* Provided entries *
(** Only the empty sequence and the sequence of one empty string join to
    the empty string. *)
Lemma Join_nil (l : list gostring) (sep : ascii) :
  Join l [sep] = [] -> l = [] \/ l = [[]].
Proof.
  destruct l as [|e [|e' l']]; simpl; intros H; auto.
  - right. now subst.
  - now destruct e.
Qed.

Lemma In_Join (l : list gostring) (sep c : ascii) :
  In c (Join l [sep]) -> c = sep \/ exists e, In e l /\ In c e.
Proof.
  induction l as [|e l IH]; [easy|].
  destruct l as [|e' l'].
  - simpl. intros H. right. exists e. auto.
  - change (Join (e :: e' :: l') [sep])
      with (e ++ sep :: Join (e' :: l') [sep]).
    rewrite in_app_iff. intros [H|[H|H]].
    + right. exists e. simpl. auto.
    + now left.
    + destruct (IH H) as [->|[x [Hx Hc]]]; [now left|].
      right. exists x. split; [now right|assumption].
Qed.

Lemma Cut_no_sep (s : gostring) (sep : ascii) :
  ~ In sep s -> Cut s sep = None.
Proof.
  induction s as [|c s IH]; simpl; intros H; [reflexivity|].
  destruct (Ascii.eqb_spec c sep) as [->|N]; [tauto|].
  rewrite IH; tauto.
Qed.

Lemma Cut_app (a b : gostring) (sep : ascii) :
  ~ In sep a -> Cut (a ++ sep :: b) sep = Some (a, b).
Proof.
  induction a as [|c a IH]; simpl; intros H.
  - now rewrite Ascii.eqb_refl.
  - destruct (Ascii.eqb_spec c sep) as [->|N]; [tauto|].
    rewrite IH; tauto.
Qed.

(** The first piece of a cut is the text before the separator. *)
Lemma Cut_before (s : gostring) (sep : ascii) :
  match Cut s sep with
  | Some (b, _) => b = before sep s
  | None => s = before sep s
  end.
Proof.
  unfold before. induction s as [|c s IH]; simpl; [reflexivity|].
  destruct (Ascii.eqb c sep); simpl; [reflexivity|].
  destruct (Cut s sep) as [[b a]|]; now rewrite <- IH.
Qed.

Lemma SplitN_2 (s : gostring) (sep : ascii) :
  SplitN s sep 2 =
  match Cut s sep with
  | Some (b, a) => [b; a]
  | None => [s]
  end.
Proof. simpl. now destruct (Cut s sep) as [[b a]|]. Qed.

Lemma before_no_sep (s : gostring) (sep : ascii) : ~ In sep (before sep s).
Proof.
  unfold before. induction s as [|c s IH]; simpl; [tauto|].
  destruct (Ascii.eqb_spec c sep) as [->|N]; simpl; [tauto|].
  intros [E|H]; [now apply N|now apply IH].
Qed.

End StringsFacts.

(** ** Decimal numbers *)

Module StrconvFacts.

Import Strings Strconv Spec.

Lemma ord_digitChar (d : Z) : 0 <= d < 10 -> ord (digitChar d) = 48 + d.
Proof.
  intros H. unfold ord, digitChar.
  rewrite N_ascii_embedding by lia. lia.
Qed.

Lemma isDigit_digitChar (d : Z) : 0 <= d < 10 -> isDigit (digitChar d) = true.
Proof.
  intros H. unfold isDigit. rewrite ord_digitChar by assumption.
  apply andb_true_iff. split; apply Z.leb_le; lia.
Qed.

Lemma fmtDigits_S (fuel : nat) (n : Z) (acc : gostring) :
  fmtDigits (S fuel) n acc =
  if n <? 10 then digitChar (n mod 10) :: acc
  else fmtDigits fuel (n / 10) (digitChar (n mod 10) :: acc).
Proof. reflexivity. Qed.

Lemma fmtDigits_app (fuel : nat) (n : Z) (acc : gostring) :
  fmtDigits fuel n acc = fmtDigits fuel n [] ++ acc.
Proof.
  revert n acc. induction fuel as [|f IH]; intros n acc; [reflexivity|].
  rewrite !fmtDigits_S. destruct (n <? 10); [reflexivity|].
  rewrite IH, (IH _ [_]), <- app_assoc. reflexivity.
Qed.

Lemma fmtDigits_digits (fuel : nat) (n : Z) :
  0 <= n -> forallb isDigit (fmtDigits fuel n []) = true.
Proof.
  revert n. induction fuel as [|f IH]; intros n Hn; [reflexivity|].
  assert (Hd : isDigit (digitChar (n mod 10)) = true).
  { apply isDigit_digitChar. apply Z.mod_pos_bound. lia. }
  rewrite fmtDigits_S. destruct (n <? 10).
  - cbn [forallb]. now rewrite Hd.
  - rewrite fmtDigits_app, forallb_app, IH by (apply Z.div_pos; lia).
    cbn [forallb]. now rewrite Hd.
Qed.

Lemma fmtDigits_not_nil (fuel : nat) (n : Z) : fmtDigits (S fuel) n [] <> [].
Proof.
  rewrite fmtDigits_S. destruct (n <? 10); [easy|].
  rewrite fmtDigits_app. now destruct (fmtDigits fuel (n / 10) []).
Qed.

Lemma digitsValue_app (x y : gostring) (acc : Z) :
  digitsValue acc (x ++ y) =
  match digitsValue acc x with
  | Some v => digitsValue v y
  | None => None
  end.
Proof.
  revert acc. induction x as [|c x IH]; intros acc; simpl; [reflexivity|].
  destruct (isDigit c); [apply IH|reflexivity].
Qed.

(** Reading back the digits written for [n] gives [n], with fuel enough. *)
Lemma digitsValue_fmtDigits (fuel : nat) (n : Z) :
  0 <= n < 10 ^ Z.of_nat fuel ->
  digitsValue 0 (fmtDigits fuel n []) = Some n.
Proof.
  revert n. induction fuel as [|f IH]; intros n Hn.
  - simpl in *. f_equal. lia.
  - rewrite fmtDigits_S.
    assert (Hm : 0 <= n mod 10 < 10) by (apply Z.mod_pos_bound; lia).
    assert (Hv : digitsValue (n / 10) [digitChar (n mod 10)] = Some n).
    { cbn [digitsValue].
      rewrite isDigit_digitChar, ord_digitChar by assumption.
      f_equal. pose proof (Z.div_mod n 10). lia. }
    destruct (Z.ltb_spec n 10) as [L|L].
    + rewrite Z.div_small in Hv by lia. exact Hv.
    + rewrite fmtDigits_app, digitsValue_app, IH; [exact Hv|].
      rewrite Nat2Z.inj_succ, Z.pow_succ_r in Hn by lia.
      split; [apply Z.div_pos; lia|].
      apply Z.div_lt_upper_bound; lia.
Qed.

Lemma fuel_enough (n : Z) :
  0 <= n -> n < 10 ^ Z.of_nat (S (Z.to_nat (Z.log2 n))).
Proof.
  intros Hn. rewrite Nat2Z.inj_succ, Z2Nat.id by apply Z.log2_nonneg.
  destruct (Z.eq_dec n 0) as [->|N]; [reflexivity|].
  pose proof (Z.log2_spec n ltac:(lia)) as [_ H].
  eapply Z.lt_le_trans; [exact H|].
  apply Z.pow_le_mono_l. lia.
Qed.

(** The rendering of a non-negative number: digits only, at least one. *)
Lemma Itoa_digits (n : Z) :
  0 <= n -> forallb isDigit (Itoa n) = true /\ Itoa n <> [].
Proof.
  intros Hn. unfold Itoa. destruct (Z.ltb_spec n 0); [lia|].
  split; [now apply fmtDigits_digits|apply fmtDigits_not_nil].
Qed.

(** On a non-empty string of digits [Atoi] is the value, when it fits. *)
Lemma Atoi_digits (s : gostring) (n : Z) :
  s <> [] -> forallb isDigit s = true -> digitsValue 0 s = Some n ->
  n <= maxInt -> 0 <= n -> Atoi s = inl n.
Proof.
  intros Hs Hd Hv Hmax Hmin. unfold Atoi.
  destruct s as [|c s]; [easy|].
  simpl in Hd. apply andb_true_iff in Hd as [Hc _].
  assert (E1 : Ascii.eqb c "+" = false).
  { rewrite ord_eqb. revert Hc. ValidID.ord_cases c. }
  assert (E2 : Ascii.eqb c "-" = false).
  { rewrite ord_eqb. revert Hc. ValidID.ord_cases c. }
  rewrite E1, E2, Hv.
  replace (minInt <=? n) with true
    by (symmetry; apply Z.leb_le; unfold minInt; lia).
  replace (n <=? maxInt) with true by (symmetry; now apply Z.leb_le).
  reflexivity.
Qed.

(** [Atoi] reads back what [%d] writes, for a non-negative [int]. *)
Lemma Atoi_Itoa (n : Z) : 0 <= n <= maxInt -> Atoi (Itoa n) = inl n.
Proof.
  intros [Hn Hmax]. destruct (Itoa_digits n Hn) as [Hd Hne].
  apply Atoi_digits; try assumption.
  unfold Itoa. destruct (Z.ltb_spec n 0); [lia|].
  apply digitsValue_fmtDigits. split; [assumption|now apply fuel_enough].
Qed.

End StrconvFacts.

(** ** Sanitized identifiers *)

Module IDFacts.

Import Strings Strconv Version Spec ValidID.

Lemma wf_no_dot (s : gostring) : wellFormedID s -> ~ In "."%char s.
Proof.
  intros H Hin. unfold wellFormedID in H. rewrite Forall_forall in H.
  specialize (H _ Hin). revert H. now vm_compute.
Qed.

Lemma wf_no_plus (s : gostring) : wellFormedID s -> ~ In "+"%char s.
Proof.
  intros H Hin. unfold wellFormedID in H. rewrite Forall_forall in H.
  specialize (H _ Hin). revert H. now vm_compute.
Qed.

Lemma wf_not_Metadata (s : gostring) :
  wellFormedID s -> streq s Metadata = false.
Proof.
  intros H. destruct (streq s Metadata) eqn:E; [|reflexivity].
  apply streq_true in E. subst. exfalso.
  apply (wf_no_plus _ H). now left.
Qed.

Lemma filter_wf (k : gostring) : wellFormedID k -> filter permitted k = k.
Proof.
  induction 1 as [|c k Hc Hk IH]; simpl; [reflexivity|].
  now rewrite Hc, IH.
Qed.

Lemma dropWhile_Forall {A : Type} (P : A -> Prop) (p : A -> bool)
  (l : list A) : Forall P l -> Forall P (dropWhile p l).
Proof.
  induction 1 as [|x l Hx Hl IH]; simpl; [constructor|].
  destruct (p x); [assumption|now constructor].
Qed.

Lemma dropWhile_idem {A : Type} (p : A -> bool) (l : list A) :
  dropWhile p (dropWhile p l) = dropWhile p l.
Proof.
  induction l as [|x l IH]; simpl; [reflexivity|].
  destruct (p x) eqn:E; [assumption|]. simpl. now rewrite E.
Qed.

* What you have to do *
Each line from the top of the records down to the one with "destruct (Ascii.eqb c" must be retyped exactly; include both ends and nothing else.

* Answer to this task *
(** Only the empty sequence and the sequence of one empty string join to
    the empty string. *)
Lemma Join_nil (l : list gostring) (sep : ascii) :
  Join l [sep] = [] -> l = [] \/ l = [[]].
Proof.
  destruct l as [|e [|e' l']]; simpl; intros H; auto.
  - right. now subst.
  - now destruct e.
Qed.

Lemma In_Join (l : list gostring) (sep c : ascii) :
  In c (Join l [sep]) -> c = sep \/ exists e, In e l /\ In c e.
Proof.
  induction l as [|e l IH]; [easy|].
  destruct l as [|e' l'].
  - simpl. intros H. right. exists e. auto.
  - change (Join (e :: e' :: l') [sep])
      with (e ++ sep :: Join (e' :: l') [sep]).
    rewrite in_app_iff. intros [H|[H|H]].
    + right. exists e. simpl. auto.
    + now left.
    + destruct (IH H) as [->|[x [Hx Hc]]]; [now left|].
      right. exists x. split; [now right|assumption].
Qed.

Lemma Cut_no_sep (s : gostring) (sep : ascii) :
  ~ In sep s -> Cut s sep = None.
Proof.
  induction s as [|c s IH]; simpl; intros H; [reflexivity|].
  destruct (Ascii.eqb_spec c sep) as [->|N]; [tauto|].
  rewrite IH; tauto.
Qed.

Lemma Cut_app (a b : gostring) (sep : ascii) :
  ~ In sep a -> Cut (a ++ sep :: b) sep = Some (a, b).
Proof.
  induction a as [|c a IH]; simpl; intros H.
  - now rewrite Ascii.eqb_refl.
  - destruct (Ascii.eqb_spec c sep) as [->|N]; [tauto|].
    rewrite IH; tauto.
Qed.

(** The first piece of a cut is the text before the separator. *)
Lemma Cut_before (s : gostring) (sep : ascii) :
  match Cut s sep with
  | Some (b, _) => b = before sep s
  | None => s = before sep s
  end.
Proof.
  unfold before. induction s as [|c s IH]; simpl; [reflexivity|].
  destruct (Ascii.eqb c sep); simpl; [reflexivity|].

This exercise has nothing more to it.